Release Date: July 7, 2010

Everywhere we look, life exists in both the most hospitable of environments and in the most extreme. Yet we have only ever found life on our planet. How did the stuff of stars come together to create life as we know it? What do we really mean by ‘life’? And will unlocking this mystery help us find life elsewhere?

Where Do We Come From?
By Jacob Silverman,

In the Beginning

About 4.6 billion years ago, our solar system resembled a giant cloud of swirling cosmic dust, hydrogen and other gases.

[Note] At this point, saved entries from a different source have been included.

Lemma inv_select args projects ps variables environment user :
  Q _ (select args projects ps variables environment user).
Proof.
  revert variables; induction ps as [|p ps IH]; intros variables; [apply inv_error|].
  rewrite select_cons. unfold run_matched, build, test. inv_t; auto using inv_get_path, inv_run_phase.
Qed.

Lemma inv_main_loaded args user config : Q _ (main_loaded args user config).
Proof. unfold main_loaded. inv_t. apply inv_select. Qed.

Lemma inv_main args config : Q _ (main args config).
Proof. unfold main. inv_t. apply inv_main_loaded. Qed.

End Invariants.

Section FailingShell.
Hypothesis shell_fails : forall cmd cwd env, w_shell w cmd cwd env <> 0%Z.

Lemma run_phase_fails_fast phase proj_root path variables environment user :
  fails_fast (run_phase phase proj_root path variables environment user).
Proof.
  unfold run_phase.
  apply fails_fast_bind; [apply fails_fast_quiet; reflexivity | intros present _].
  destruct (negb present); [apply fails_fast_quiet; reflexivity|].
  repeat (apply fails_fast_bind; [apply fails_fast_quiet; reflexivity | intros ? _]).
  apply fails_fast_bind; [apply execute_command_fails_fast, shell_fails|].
  intros; apply fails_fast_quiet; reflexivity.
Qed.

Lemma select_fails_fast args projects ps variables environment user :
  fails_fast (select args projects ps variables environment user).
Proof.
  revert variables; induction ps as [|p ps IH]; intros variables.
  - apply fails_fast_quiet. reflexivity.
  - rewrite select_cons.
    apply fails_fast_bind; [apply fails_fast_quiet; reflexivity | intros project _].
    apply fails_fast_bind; [apply fails_fast_quiet; reflexivity | intros v _].
    apply fails_fast_bind; [apply fails_fast_quiet, nruns_get_path | intros [[|c s]|] _]; auto.
    unfold run_matched. apply fails_fast_bind.
    + destruct (no_build args); [apply fails_fast_quiet; reflexivity | apply run_phase_fails_fast].
    + intros [v' e'] _. destruct (test_flag args); [|apply fails_fast_quiet; reflexivity].
      apply fails_fast_bind; [apply run_phase_fails_fast | intros; apply fails_fast_quiet; reflexivity].
Qed.

(** C2: Fail-fast: when every shell command fails, a run of [main] spawns
    at most one command, and a run that spawned one ends with exit status
    1: a failed build is never followed by the tests. *)
Theorem main_fails_fast args config :
  nruns (main args config) <= 1 /\
  (nruns (main args config) = 1 -> snd (main args config) = Err (SystemExit 1)).
Proof.
  change (fails_fast (main args config)). unfold main, main_loaded.
  repeat (apply fails_fast_bind; [apply fails_fast_quiet; reflexivity | intros ? _; cbv zeta]).
  apply select_fails_fast.
Qed.

End FailingShell.

Lemma select_no_match args m l variables environment user :
  Forall (fun kv => dict_get m (fst kv) = Some (snd kv) /\ no_match_project (snd kv)) l ->
  select args (YMap m) (map (fun kv => YStr (fst kv)) l) variables environment user =
  error "No matching configuration entry found.".
Proof.
  induction 1 as [|[k pj] l [Hk Hn] _ IH]; [reflexivity|].
  cbn [fst snd] in Hk, Hn. destruct Hn as [pm [p (-> & Hv & Hp & Hb & Ht & Hl & Hpre)]].
  cbn [map fst]. rewrite select_cons.
  replace (py_getitem (YMap m) (YStr k)) with (Ok (YMap pm) : result yaml)
    by (simpl; rewrite Hk; reflexivity).
  rewrite mbind_lift_ok.
  replace (extract_variables (YMap pm) variables user) with (Ok variables : result (dict string))
    by (unfold extract_variables; simpl; unfold dict_mem; rewrite Hv; reflexivity).
  rewrite mbind_lift_ok, (get_path_literal w pm p) by assumption.
  rewrite Hpre, mbind_ok. cbv beta iota. rewrite IH. reflexivity.
Qed.

(** C1: [main] spawns at most one shell command per phase it runs: none
    for the build with [--no-build], one for the tests with [--test]. *)
Theorem main_runs_bound args config :
  nruns (main args config) <=
  (if no_build args then 0 else 1) + (if test_flag args then 1 else 0).
Proof.
  unfold main, main_loaded. repeat (apply nruns_bind_quiet; [reflexivity | intros ?; cbv zeta]).
  apply nruns_select.
Qed.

As with the thousands of other such clouds in our galaxy, some of these molecules began condensing, gathering and creating their own gravity. Eventually these small clumps formed what became our sun — a star surrounded by a quickly moving, flat disc made up of the cloud’s leftovers. These leftovers also developed into our solar system’s planets, asteroid belt and other interstellar bodies.

Earth’s relative proximity to the sun meant that gases were largely burned away in those early days, leaving a rocky, metal-rich planet made from planetesimals, or smaller cosmic bodies. These same planetesimals also may have brought water and gases later. Often made of ice, they helped to plant the seeds for what would become a fertile, water-rich planet with a healthy atmosphere, capable of protecting life from the sun’s harmful rays.

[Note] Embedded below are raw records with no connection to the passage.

Lemma get_option_tuples_le1 s :
  String "-" s <> "--" -> prefix "--=" (String "-" s) = false ->
  List.length (get_option_tuples (String "-" s)) <= 1.
Proof.
  intros Hs Hp. destruct s as [|c s]; [simpl; lia|].
  destruct (Ascii.eqb_spec c "-") as [->|Hc].
  - destruct s as [|c3 r]; [contradiction|].
    assert (Hc3 : c3 <> "="%char).
    { intros ->. rewrite !prefix_String in Hp. simpl in Hp. rewrite prefix_nil in Hp. discriminate. }
    cbn [get_option_tuples].
    destruct (split1_scan "=" (String "-" (String "-" (String c3 r)))) as [[pre e]|] eqn:Hsp;
      apply long_tuples_le1; [|simpl; lia].
    apply split1_scan_some in Hsp as [Heq _].
    destruct pre as [|p0 [|p1 [|p2 pre]]]; simpl in Heq |- *; try lia;
      injection Heq; intros; subst; try discriminate; contradiction.
  - rewrite get_option_tuples_single by exact Hc.
    apply (flat_map_le1 _ (fun x => stake 2 (fst x) = String "-" (String c EmptyString)));
      [apply option_table_nodup | | |].
    + intros [o a]. cbv beta iota. destruct (String.eqb _ _); [simpl; lia|].
      destruct (prefix (String "-" (String c s)) o); simpl; lia.
    + intros [o a]. cbv beta iota. destruct (String.eqb_spec o (String "-" (String c EmptyString))) as [->|_];
        [reflexivity|].
      destruct (prefix (String "-" (String c s)) o) eqn:Ho; [|congruence]. intros _.
      cbn [fst]. rewrite (prefix_stake_eq _ _ 2 Ho) by (simpl; lia). reflexivity.
    + intros x y Hx Hy Rx Ry. apply option_table_key2; [assumption | assumption | congruence |].
      rewrite Rx. intros H. injection H. auto.
Qed.

Lemma parse_optional_not_ambiguous s m :
  s <> "--" -> prefix "--=" s = false -> parse_optional s <> PAmbiguous m.
Proof.
  intros Hs Hp. destruct s as [|c s]; [discriminate|]. unfold parse_optional.
  destruct (Ascii.eqb_spec c "-") as [->|Hc]; [|discriminate]. cbn [negb].
  destruct (dict_get option_string_actions (String "-" s)); [discriminate|].
  destruct (Nat.eqb _ 1); [discriminate|].
  destruct (match split1_scan "=" (String "-" s) with
            | Some (o, e) => option_map (fun a => (a, o, e)) (dict_get option_string_actions o)
            | None => None
            end) as [[[a o] e]|]; [discriminate|].
  pose proof (get_option_tuples_le1 s Hs Hp) as Hl.
  destruct (get_option_tuples (String "-" s)) as [|t [|t' ts]];
    [destruct (_ || _); discriminate | discriminate | simpl in Hl; lia].
Qed.

Lemma parse_optional_ambiguous x :
  prefix "--=" x = true -> exists m, parse_optional x = PAmbiguous m.
Proof.
  intros Hx. rewrite (prefix_split _ _ Hx). cbn [String.length].
  destruct (sdrop 3 x) as [|c r]; eexists; reflexivity.
Qed.

Lemma classify_ok rest :
  Forall (fun x => prefix "--=" x = false) rest -> exists toks, classify rest = inr toks.
Proof.
  induction 1 as [|x rest Hx _ [toks IH]]; [eexists; reflexivity|].
  rewrite classify_cons. destruct (String.eqb_spec x "--") as [->|Hne]; [eexists; reflexivity|].
  rewrite IH. destruct (parse_optional x) eqn:Hpo; try (eexists; reflexivity).
  exfalso. exact (parse_optional_not_ambiguous x msg Hne Hx Hpo).
Qed.

Lemma classify_args xs : forallb arg_like xs = true -> classify xs = inr (map TArg xs).
Proof.
  induction xs as [|x xs IH]; intros H; [reflexivity|]. simpl in H. apply andb_true_iff in H as [Hx H].
  rewrite classify_arg, IH by assumption. reflexivity.
Qed.

(** A command line of settings followed by arguments: the settings are
    applied and the arguments are left over as extras. *)
Lemma parse_args_render w l xs :
  forallb well_rendered l = true -> forallb arg_like xs = true ->
  parse_args w (render_all l ++ xs)%list = consume [] (apply_all (default_args w) l) xs.
Proof.
  intros Hl Hx. unfold parse_args. rewrite classify_render, classify_args by assumption.
  rewrite consume_render, consume_args. reflexivity.
Qed.

(** ** Theorems *)

(** C12: [parse_args] implements the meaning of the options: a command
    line that spells a list of settings, each with its short option string
    and the value as the next argument (a value that reads as an argument)
    or with its long option string and [=value] (any value at all), parses
    to the defaults updated by each setting in order, later [store]s
    replacing earlier ones and [-v] values appended in order. *)
Theorem parse_args_settings (w : World) (l : list (bool * setting)) :
  forallb well_rendered l = true ->
  parse_args w (render_all l) = Parsed (apply_all (default_args w) l).
Proof.
  intros H. rewrite <- (app_nil_r (render_all l)), parse_args_render by (assumption || reflexivity).
  reflexivity.
Qed.

(** C16: The only arguments [argparse] rejects as ambiguous
    abbreviations are those that begin with [--=] before any [--]: every
    other abbreviation of a long option and every single-dash string names
    one option at most, since the long options differ in their first
    letter; and the ambiguity is reported when the arguments are
    classified, before any option is acted on. *)
Theorem classify_ambiguous (argv : list string) :
  (exists m, classify argv = inl m) <->
  exists pre x post, argv = (pre ++ x :: post)%list /\ ~ In "--" pre /\ prefix "--=" x = true.
Proof.
  split.
  - induction argv as [|x rest IH]; intros [m Hm]; [discriminate|].
    rewrite classify_cons in Hm. destruct (String.eqb_spec x "--") as [_|Hne]; [discriminate|].
    destruct (prefix "--=" x) eqn:Hx; [exists [], x, rest; auto|].
    destruct (parse_optional x) eqn:Hpo;
      [| | exfalso; exact (parse_optional_not_ambiguous x msg Hne Hx Hpo)];
      (destruct (classify rest) as [m'|] eqn:Hc; [|discriminate]);
      destruct (IH (ex_intro _ m' eq_refl)) as (pre & y & post & -> & Hin & Hy);
      exists (x :: pre), y, post; (split; [reflexivity|]); (split; [|exact Hy]);
      intros [H|H]; auto.
  - intros (pre & x & post & -> & Hin & Hx). induction pre as [|y pre IH]; cbn [app].
    + destruct (parse_optional_ambiguous x Hx) as [m Hm]. exists m.
      rewrite classify_cons, Hm. destruct (String.eqb_spec x "--") as [->|_]; [discriminate|reflexivity].
    + rewrite classify_cons. destruct (String.eqb_spec y "--") as [->|_]; [exfalso; apply Hin; left; reflexivity|].
      destruct IH as [m Hm]; [intros H; apply Hin; right; exact H|].
      destruct (parse_optional y); try (exists msg; reflexivity); rewrite Hm; eexists; reflexivity.
Qed.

Although scientists generally agree upon the story of Earth’s formation, no widely accepted scientific consensus exists over the origins of life on Earth, although most hypotheses contain common elements. It’s thought that up to 4 billion years ago, nucleic acids (DNA and RNA are both nucleic acids) began combining. Following that, these primitive bundles somehow developed into enzymes and later single-celled organisms. A lot of the critical intermediate steps have flummoxed researchers.

But it was these early single-celled bacteria that probably formed the basis for all subsequent life. What is life? The biologist Andrew Knoll has defined it as something having the ability to grow, reproduce and engage in Darwinian evolution. This last feature is made possible when some source of variation is introduced, such as a genetic mutation, and it survives the process of natural selection. Over several billion years, these early organisms adapted and evolved innumerable times, producing millions of highly diverse and complex species.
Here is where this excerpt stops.